From Hero, to Zero…
As the NFL season winds down, I am forced to remember all the analysts and friends who couldn’t help but ridicule Brett Favre for coming back – and the Vikings organization for giving him all that time to decide to come back. One regular season and two weeks into the playoffs later, who is laughing now?

No matter what color the uniform, or how old he is, this image of Brett seems to be a constant. (AP Photo/Hannah Foslien)
As a huge Brett Favre fan, I must point out that not only did he throw 33 touchdowns to only 7 interceptions in the regular season, but he only had one multi-pick game (against Arizona when they were embarrassed on Sunday Night Football because their offensive line didn’t make the plane to Tempe). He didn’t tire out at the end of the year, and despite Adrian Peterson not having big rushing games (because everyone insisted if he had success it would be because A.D. was averaging 400 yards a game), he even managed to take over and dominate a few of these games. Favre helped his team finish 2nd in the league in points-per-game, 5th in total yards, and 8th in total passing yards. He made Sidney Rice (whose career was dying in Minnesota) look like the second-coming of Jerry Rice.
However, even after all this success there was still the thought that Favre would choke under the playoff pressure. So in comes Dallas, arguably the hottest team coming into the playoffs, and what happens? Favre and

About 90% of the NFL-watching population had no idea who this kid was, until Favre became his quarterback.
the Vikings take them out to the woodshed. Favre throws for four touchdowns (each more amazing than the previous), zero interceptions, and the Viking defense shut down an over-rated Cowboys O.
I just want to point that out that no matter what happens to the Vikings, whether it be in the next game or in the Super Bowl, Favre has more than proved he is still one of the best. Maybe it was time for him to go in Green Bay, maybe it wasn’t, but we will never know. All we have to go on now is the enormous amount of success he is having with the purple and gold…GO VIKINGS!
Moving on to something that I have to comment on…Gilbert Arenas. For all those people who sat back and thought “Wow, how dumb is Plaxico Burress?” Arenas decided to prove there was someone dumber. As the story goes, after an argument over unpaid gambling debts with teammate Javaris Crittenton, the two pulled guns on each other. And if that wasn’t enough, it wasn’t like the two of them were there for a team meeting and snuck them in, oh no, they both had guns (plural) stored in their lockers. I guess for all the gang violence that takes place at practice?
Are you kidding me? Arenas claimed that he had brought them from his home to his locker so his children would not find them and play with them. How noble. Buy a safe idiot, hide them where your kids can’t reach, put them in a room and lock the door, I mean how many other options are there before you think “I got it! I’ll just bring them to work.” Imagine a regular person doing that, “Morning Sally, the meeting is still at 10 right? Oh, don’t mind these, I don’t want my kids playing with them.” You would be fired immediately.

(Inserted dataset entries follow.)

(* ===== verification/Md.v ===== *)
(** * MD4 and MD5

    Models [crypto/md4.c], [crypto/md5.c] and [lib/halfmd4.c].  The block of a context is an
    object of 64 bytes: the code fills it bytewise and reads it as words, and on this
    little-endian processor [le32_to_cpu_array] and [cpu_to_le32_array] change nothing.  The
    steps of the transforms are tables of statements in the order of the code. *)

From S2P Require Import Prelude Words Cipher Hash.
#[local] Open Scope Z_scope.
#[local] Open Scope kernel_scope.

(** ** Memory *)

Definition load_le32 (obj : list Z) (off i : Z) : option Z :=
  b0 ← obj.[off + 4 * i]; b1 ← obj.[off + 4 * i + 1]; b2 ← obj.[off + 4 * i + 2]; b3 ← obj.[off + 4 * i + 3];
  Some (le32 b0 b1 b2 b3).

(** The words of the block. *)
Fixpoint load_words (obj : list Z) (off : Z) (n : nat) : option (list Z) :=
  match n with O => Some [] | S n => W ← load_words obj off n; x ← load_le32 obj off (Z.of_nat n); Some (W ++ [x]) end.

(** ** Steps *)

(** A statement [f(w, x, y, z, in[i] + k, s)] assigns to the register [w]. *)
Record md_statement := mstmt { m_f : Z → Z → Z → Z → Z → Z → Z; m_w : Z; m_x : Z; m_y : Z; m_z : Z; m_in : Z; m_k : Z; m_s : Z }.

(** The registers a to d. *)
Definition ma : Z := 0.
Definition mb : Z := 1.
Definition mc : Z := 2.
Definition md : Z := 3.

Definition md_exec (W R : list Z) (s : md_statement) : option (list Z) :=
  w ← R.[m_w s]; x ← R.[m_x s]; y ← R.[m_y s]; z ← R.[m_z s]; i ← W.[m_in s];
  R.[m_w s <- m_f s w x y z (u32 (i + m_k s)) (m_s s)].

Fixpoint md_run (W : list Z) (l : list md_statement) (R : list Z) : option (list Z) :=
  match l with [] => Some R | s :: l => R ← md_exec W R s; md_run W l R end.

(** The registers start with the four words of the hash and are added to them. *)
Definition md_transform (l : list md_statement) (st W : list Z) : option (list Z) :=
  if alen st =? 4 then R ← md_run W l st; Some (zip_with (λ x y, u32 (x + y)) st R) else None.

(** ** MD5 *)

Definition md5_F1 (x y z : Z) : Z := Z.lxor z (Z.land x (Z.lxor y z)).
Definition md5_F2 (x y z : Z) : Z := md5_F1 z x y.
Definition md5_F3 (x y z : Z) : Z := Z.lxor (Z.lxor x y) z.
Definition md5_F4 (x y z : Z) : Z := Z.lxor y (Z.lor x (unot 32 z)).

Definition MD5STEP (f : Z → Z → Z → Z) (w x y z arg s : Z) : Z :=
  let w := u32 (w + f x y z + arg) in
  u32 (Z.lor (ushl 32 w s) (Z.shiftr w (32 - s)) + x).

Definition md5_statements : list md_statement :=
  [mstmt (MD5STEP md5_F1) ma mb mc md 0 0xd76aa478 7;
   mstmt (MD5STEP md5_F1) md ma mb mc 1 0xe8c7b756 12;
   mstmt (MD5STEP md5_F1) mc md ma mb 2 0x242070db 17;
   mstmt (MD5STEP md5_F1) mb mc md ma 3 0xc1bdceee 22;
   mstmt (MD5STEP md5_F1) ma mb mc md 4 0xf57c0faf 7;
   mstmt (MD5STEP md5_F1) md ma mb mc 5 0x4787c62a 12;
   mstmt (MD5STEP md5_F1) mc md ma mb 6 0xa8304613 17;
   mstmt (MD5STEP md5_F1) mb mc md ma 7 0xfd469501 22;
   mstmt (MD5STEP md5_F1) ma mb mc md 8 0x698098d8 7;
   mstmt (MD5STEP md5_F1) md ma mb mc 9 0x8b44f7af 12;
   mstmt (MD5STEP md5_F1) mc md ma mb 10 0xffff5bb1 17;
   mstmt (MD5STEP md5_F1) mb mc md ma 11 0x895cd7be 22;
   mstmt (MD5STEP md5_F1) ma mb mc md 12 0x6b901122 7;
   mstmt (MD5STEP md5_F1) md ma mb mc 13 0xfd987193 12;
   mstmt (MD5STEP md5_F1) mc md ma mb 14 0xa679438e 17;
   mstmt (MD5STEP md5_F1) mb mc md ma 15 0x49b40821 22;
   mstmt (MD5STEP md5_F2) ma mb mc md 1 0xf61e2562 5;
   mstmt (MD5STEP md5_F2) md ma mb mc 6 0xc040b340 9;
   mstmt (MD5STEP md5_F2) mc md ma mb 11 0x265e5a51 14;
   mstmt (MD5STEP md5_F2) mb mc md ma 0 0xe9b6c7aa 20;
   mstmt (MD5STEP md5_F2) ma mb mc md 5 0xd62f105d 5;
   mstmt (MD5STEP md5_F2) md ma mb mc 10 0x02441453 9;
   mstmt (MD5STEP md5_F2) mc md ma mb 15 0xd8a1e681 14;
   mstmt (MD5STEP md5_F2) mb mc md ma 4 0xe7d3fbc8 20;
   mstmt (MD5STEP md5_F2) ma mb mc md 9 0x21e1cde6 5;
   mstmt (MD5STEP md5_F2) md ma mb mc 14 0xc33707d6 9;
   mstmt (MD5STEP md5_F2) mc md ma mb 3 0xf4d50d87 14;
   mstmt (MD5STEP md5_F2) mb mc md ma 8 0x455a14ed 20;
   mstmt (MD5STEP md5_F2) ma mb mc md 13 0xa9e3e905 5;
   mstmt (MD5STEP md5_F2) md ma mb mc 2 0xfcefa3f8 9;
   mstmt (MD5STEP md5_F2) mc md ma mb 7 0x676f02d9 14;
   mstmt (MD5STEP md5_F2) mb mc md ma 12 0x8d2a4c8a 20;
   mstmt (MD5STEP md5_F3) ma mb mc md 5 0xfffa3942 4;
   mstmt (MD5STEP md5_F3) md ma mb mc 8 0x8771f681 11;
   mstmt (MD5STEP md5_F3) mc md ma mb 11 0x6d9d6122 16;
   mstmt (MD5STEP md5_F3) mb mc md ma 14 0xfde5380c 23;
   mstmt (MD5STEP md5_F3) ma mb mc md 1 0xa4beea44 4;
   mstmt (MD5STEP md5_F3) md ma mb mc 4 0x4bdecfa9 11;
   mstmt (MD5STEP md5_F3) mc md ma mb 7 0xf6bb4b60 16;
   mstmt (MD5STEP md5_F3) mb mc md ma 10 0xbebfbc70 23;
   mstmt (MD5STEP md5_F3) ma mb mc md 13 0x289b7ec6 4;
   mstmt (MD5STEP md5_F3) md ma mb mc 0 0xeaa127fa 11;
   mstmt (MD5STEP md5_F3) mc md ma mb 3 0xd4ef3085 16;
   mstmt (MD5STEP md5_F3) mb mc md ma 6 0x04881d05 23;
   mstmt (MD5STEP md5_F3) ma mb mc md 9 0xd9d4d039 4;
   mstmt (MD5STEP md5_F3) md ma mb mc 12 0xe6db99e5 11;
   mstmt (MD5STEP md5_F3) mc md ma mb 15 0x1fa27cf8 16;
   mstmt (MD5STEP md5_F3) mb mc md ma 2 0xc4ac5665 23;
   mstmt (MD5STEP md5_F4) ma mb mc md 0 0xf4292244 6;
   mstmt (MD5STEP md5_F4) md ma mb mc 7 0x432aff97 10;
   mstmt (MD5STEP md5_F4) mc md ma mb 14 0xab9423a7 15;
   mstmt (MD5STEP md5_F4) mb mc md ma 5 0xfc93a039 21;
   mstmt (MD5STEP md5_F4) ma mb mc md 12 0x655b59c3 6;
   mstmt (MD5STEP md5_F4) md ma mb mc 3 0x8f0ccc92 10;
   mstmt (MD5STEP md5_F4) mc md ma mb 10 0xffeff47d 15;
   mstmt (MD5STEP md5_F4) mb mc md ma 1 0x85845dd1 21;
   mstmt (MD5STEP md5_F4) ma mb mc md 8 0x6fa87e4f 6;
   mstmt (MD5STEP md5_F4) md ma mb mc 15 0xfe2ce6e0 10;
   mstmt (MD5STEP md5_F4) mc md ma mb 6 0xa3014314 15;
   mstmt (MD5STEP md5_F4) mb mc md ma 13 0x4e0811a1 21;
   mstmt (MD5STEP md5_F4) ma mb mc md 4 0xf7537e82 6;
   mstmt (MD5STEP md5_F4) md ma mb mc 11 0xbd3af235 10;
   mstmt (MD5STEP md5_F4) mc md ma mb 2 0x2ad7d2bb 15;
   mstmt (MD5STEP md5_F4) mb mc md ma 9 0xeb86d391 21].

Definition md5_transform : list Z → list Z → option (list Z) := md_transform md5_statements.

(** ** MD4 *)

Definition lshift (x s : Z) : Z :=
  let x := Z.land x 0xFFFFFFFF in Z.lor (Z.land (ushl 32 x s) 0xFFFFFFFF) (Z.shiftr x (32 - s)).

Definition md4_F (x y z : Z) : Z := Z.lor (Z.land x y) (Z.land (unot 32 x) z).
Definition md4_G (x y z : Z) : Z := Z.lor (Z.lor (Z.land x y) (Z.land x z)) (Z.land y z).
Definition md4_H (x y z : Z) : Z := Z.lxor (Z.lxor x y) z.

Definition md4_ROUND1 (a b c d k s : Z) : Z := lshift (u32 (a + md4_F b c d + k)) s.
Definition md4_ROUND2 (a b c d k s : Z) : Z := lshift (u32 (a + md4_G b c d + k + 0x5A827999)) s.
Definition md4_ROUND3 (a b c d k s : Z) : Z := lshift (u32 (a + md4_H b c d + k + 0x6ED9EBA1)) s.

Definition md4_statements : list md_statement :=
  [mstmt md4_ROUND1 ma mb mc md 0 0 3;
   mstmt md4_ROUND1 md ma mb mc 1 0 7;
   mstmt md4_ROUND1 mc md ma mb 2 0 11;
   mstmt md4_ROUND1 mb mc md ma 3 0 19;
   mstmt md4_ROUND1 ma mb mc md 4 0 3;
   mstmt md4_ROUND1 md ma mb mc 5 0 7;
   mstmt md4_ROUND1 mc md ma mb 6 0 11;
   mstmt md4_ROUND1 mb mc md ma 7 0 19;
   mstmt md4_ROUND1 ma mb mc md 8 0 3;
   mstmt md4_ROUND1 md ma mb mc 9 0 7;
   mstmt md4_ROUND1 mc md ma mb 10 0 11;
   mstmt md4_ROUND1 mb mc md ma 11 0 19;
   mstmt md4_ROUND1 ma mb mc md 12 0 3;
   mstmt md4_ROUND1 md ma mb mc 13 0 7;
   mstmt md4_ROUND1 mc md ma mb 14 0 11;
   mstmt md4_ROUND1 mb mc md ma 15 0 19;
   mstmt md4_ROUND2 ma mb mc md 0 0 3;
   mstmt md4_ROUND2 md ma mb mc 4 0 5;
   mstmt md4_ROUND2 mc md ma mb 8 0 9;
   mstmt md4_ROUND2 mb mc md ma 12 0 13;
   mstmt md4_ROUND2 ma mb mc md 1 0 3;
   mstmt md4_ROUND2 md ma mb mc 5 0 5;
   mstmt md4_ROUND2 mc md ma mb 9 0 9;
   mstmt md4_ROUND2 mb mc md ma 13 0 13;
   mstmt md4_ROUND2 ma mb mc md 2 0 3;
   mstmt md4_ROUND2 md ma mb mc 6 0 5;
   mstmt md4_ROUND2 mc md ma mb 10 0 9;
   mstmt md4_ROUND2 mb mc md ma 14 0 13;
   mstmt md4_ROUND2 ma mb mc md 3 0 3;
   mstmt md4_ROUND2 md ma mb mc 7 0 5;
   mstmt md4_ROUND2 mc md ma mb 11 0 9;
   mstmt md4_ROUND2 mb mc md ma 15 0 13;
   mstmt md4_ROUND3 ma mb mc md 0 0 3;
   mstmt md4_ROUND3 md ma mb mc 8 0 9;
   mstmt md4_ROUND3 mc md ma mb 4 0 11;
   mstmt md4_ROUND3 mb mc md ma 12 0 15;
   mstmt md4_ROUND3 ma mb mc md 2 0 3;
   mstmt md4_ROUND3 md ma mb mc 10 0 9;
   mstmt md4_ROUND3 mc md ma mb 6 0 11;
   mstmt md4_ROUND3 mb mc md ma 14 0 15;
   mstmt md4_ROUND3 ma mb mc md 1 0 3;
   mstmt md4_ROUND3 md ma mb mc 9 0 9;
   mstmt md4_ROUND3 mc md ma mb 5 0 11;
   mstmt md4_ROUND3 mb mc md ma 13 0 15;
   mstmt md4_ROUND3 ma mb mc md 3 0 3;
   mstmt md4_ROUND3 md ma mb mc 11 0 9;
   mstmt md4_ROUND3 mc md ma mb 7 0 11;
   mstmt md4_ROUND3 mb mc md ma 15 0 15].

Definition md4_transform : list Z → list Z → option (list Z) := md_transform md4_statements.

(** ** Half MD4 *)

Definition half_F (x y z : Z) : Z := Z.lxor z (Z.land x (Z.lxor y z)).
Definition half_G (x y z : Z) : Z := Z.land x y + Z.land (Z.lxor x y) z.
Definition half_H (x y z : Z) : Z := Z.lxor (Z.lxor x y) z.
Definition half_K1 : Z := 0.
Definition half_K2 : Z := 0x5a827999.
Definition half_K3 : Z := 0x6ed9eba1.

Definition half_ROUND (f : Z → Z → Z → Z) (a b c d x s : Z) : Z :=
  let a := u32 (a + f b c d + x) in Z.lor (ushl 32 a s) (Z.shiftr a (32 - s)).

Definition half_statements : list md_statement :=
  [mstmt (half_ROUND half_F) ma mb mc md 0 half_K1 3;
   mstmt (half_ROUND half_F) md ma mb mc 1 half_K1 7;
   mstmt (half_ROUND half_F) mc md ma mb 2 half_K1 11;
   mstmt (half_ROUND half_F) mb mc md ma 3 half_K1 19;
   mstmt (half_ROUND half_F) ma mb mc md 4 half_K1 3;
   mstmt (half_ROUND half_F) md ma mb mc 5 half_K1 7;
   mstmt (half_ROUND half_F) mc md ma mb 6 half_K1 11;
   mstmt (half_ROUND half_F) mb mc md ma 7 half_K1 19;
   mstmt (half_ROUND half_G) ma mb mc md 1 half_K2 3;
   mstmt (half_ROUND half_G) md ma mb mc 3 half_K2 5;
   mstmt (half_ROUND half_G) mc md ma mb 5 half_K2 9;
   mstmt (half_ROUND half_G) mb mc md ma 7 half_K2 13;
   mstmt (half_ROUND half_G) ma mb mc md 0 half_K2 3;
   mstmt (half_ROUND half_G) md ma mb mc 2 half_K2 5;
   mstmt (half_ROUND half_G) mc md ma mb 4 half_K2 9;
   mstmt (half_ROUND half_G) mb mc md ma 6 half_K2 13;
   mstmt (half_ROUND half_H) ma mb mc md 3 half_K3 3;
   mstmt (half_ROUND half_H) md ma mb mc 7 half_K3 9;
   mstmt (half_ROUND half_H) mc md ma mb 2 half_K3 11;
   mstmt (half_ROUND half_H) mb mc md ma 6 half_K3 15;
   mstmt (half_ROUND half_H) ma mb mc md 1 half_K3 3;
   mstmt (half_ROUND half_H) md ma mb mc 5 half_K3 9;
   mstmt (half_ROUND half_H) mc md ma mb 0 half_K3 11;
   mstmt (half_ROUND half_H) mb mc md ma 4 half_K3 15].

(** The new buffer and its second word. *)
Definition half_md4_transform (buf W : list Z) : option (list Z * Z) :=
  buf ← md_transform half_statements buf W; r ← buf.[1]; Some (buf, r).

(** ** The frame *)

Record md_ctx := MdCtx { md_hash : list Z; md_block : list Z; byte_count : Z }.

Definition md_init (mctx : md_ctx) : md_ctx :=
  MdCtx [0x67452301; 0xefcdab89; 0x98badcfe; 0x10325476] (md_block mctx) 0.

Section Frame.
Context (transform : list Z → list Z → option (list Z)).

(** [md4_transform_helper] and [md5_transform_helper] on the block in [obj]. *)
Definition md_helper (hash obj : list Z) (off : Z) : option (list Z) := W ← load_words obj off 16; transform hash W.

(** A turn of the loop over the blocks of the data, whose rest of [len] bytes starts at [off]. *)
Definition md_turn (data : list Z) (s : list Z * list Z * Z * Z) : option (list Z * list Z * Z * Z + list Z * list Z * Z * Z) :=
  let '(hash, blk, off, len) := s in
  if len >=? 64 then
    blk ← memcpy blk 0 data off 64;
    hash ← md_helper hash blk 0;
    Some (inl (hash, blk, off + 64, len - 64))
  else Some (inr (hash, blk, off, len)).

Definition md_update (mctx : md_ctx) (data : list Z) (len : Z) : option md_ctx :=
  let avail := 64 - Z.land (byte_count mctx) 0x3f in
  let cnt := u64 (byte_count mctx + len) in
  if avail >? len then
    blk ← memcpy (md_block mctx) (64 - avail) data 0 len;
    Some (MdCtx (md_hash mctx) blk cnt)
  else
    blk ← memcpy (md_block mctx) (64 - avail) data 0 avail;
    hash ← md_helper (md_hash mctx) blk 0;
    '(hash, blk, off, len) ← loop (S (Z.to_nat len)) (md_turn data) (hash, blk, avail, len - avail);
    blk ← memcpy blk 0 data off len;
    Some (MdCtx hash blk cnt).

(** The wiped context and the digest. *)
Definition md_final (mctx : md_ctx) : option (md_ctx * list Z) :=
  let offset := Z.land (byte_count mctx) 0x3f in
  let padding := 56 - (offset + 1) in
  blk ← (md_block mctx).[offset <- 0x80];
  '(hash, blk, p, padding) ←
    (if padding <? 0 then
       blk ← memset blk (offset + 1) 0 (padding + 8);
       hash ← md_helper (md_hash mctx) blk 0;
       Some (hash, blk, 0, 56)
     else Some (md_hash mctx, blk, offset + 1, padding));
  blk ← memset blk p 0 padding;
  blk ← arr_write blk 56 (le32_bytes (u32 (Z.shiftl (byte_count mctx) 3)));
  blk ← arr_write blk 60 (le32_bytes (u32 (Z.shiftr (byte_count mctx) 29)));
  hash ← md_helper hash blk 0;
  Some (MdCtx (replicate 4 0) (replicate 64 0) 0, concat (map le32_bytes hash)).
End Frame.

Definition md5_init : md_ctx → md_ctx := md_init.
Definition md5_update : md_ctx → list Z → Z → option md_ctx := md_update md5_transform.
Definition md5_final : md_ctx → option (md_ctx * list Z) := md_final md5_transform.
Definition md5_export (mctx : md_ctx) : md_ctx := mctx.
Definition md5_import (mctx from : md_ctx) : md_ctx := from.

Definition md4_init : md_ctx → md_ctx := md_init.
Definition md4_update : md_ctx → list Z → Z → option md_ctx := md_update md4_transform.
Definition md4_final : md_ctx → option (md_ctx * list Z) := md_final md4_transform.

Nice Gilbert, way to try and play it all off as a joke. People always pull guns on other people in jest, I could see the misunderstanding.
That must have been the same logic Arenas used when he tried to play this whole thing off as a prank. Or perhaps when he turned his hands into six-shooters during a pregame “dance” before they played the Sixers, to show how much of jokester he is. As you can imagine, NBA Commissioner David Stern took action, suspending Arenas indefinitely. Then the legal department stepped in, and Arenas now has to wait until March to find out what kind of sentencing he will receive. NBA commissioner David Stern has yet to make a decision on what will happen to Arenas after his sentencing (hopefully his career is done). The team is left scrambling for an answer, but they are just as guilty as he is in my eyes.
Get this: the Wizards organization said they had known about the guns in his locker – apparently he had informed them about the guns when he first brought them in – and they “never thought something like this would come of it.” Really? I would love to hear them describe the situations that they thought might arise from having firearms in a locker room. As if the NBA couldn’t be any worse (or more out of control) they decide a good P.R. move would be to let athletes have guns in their lockers? This way fans get more of a “Beirut circa 1975” feeling when they come to games.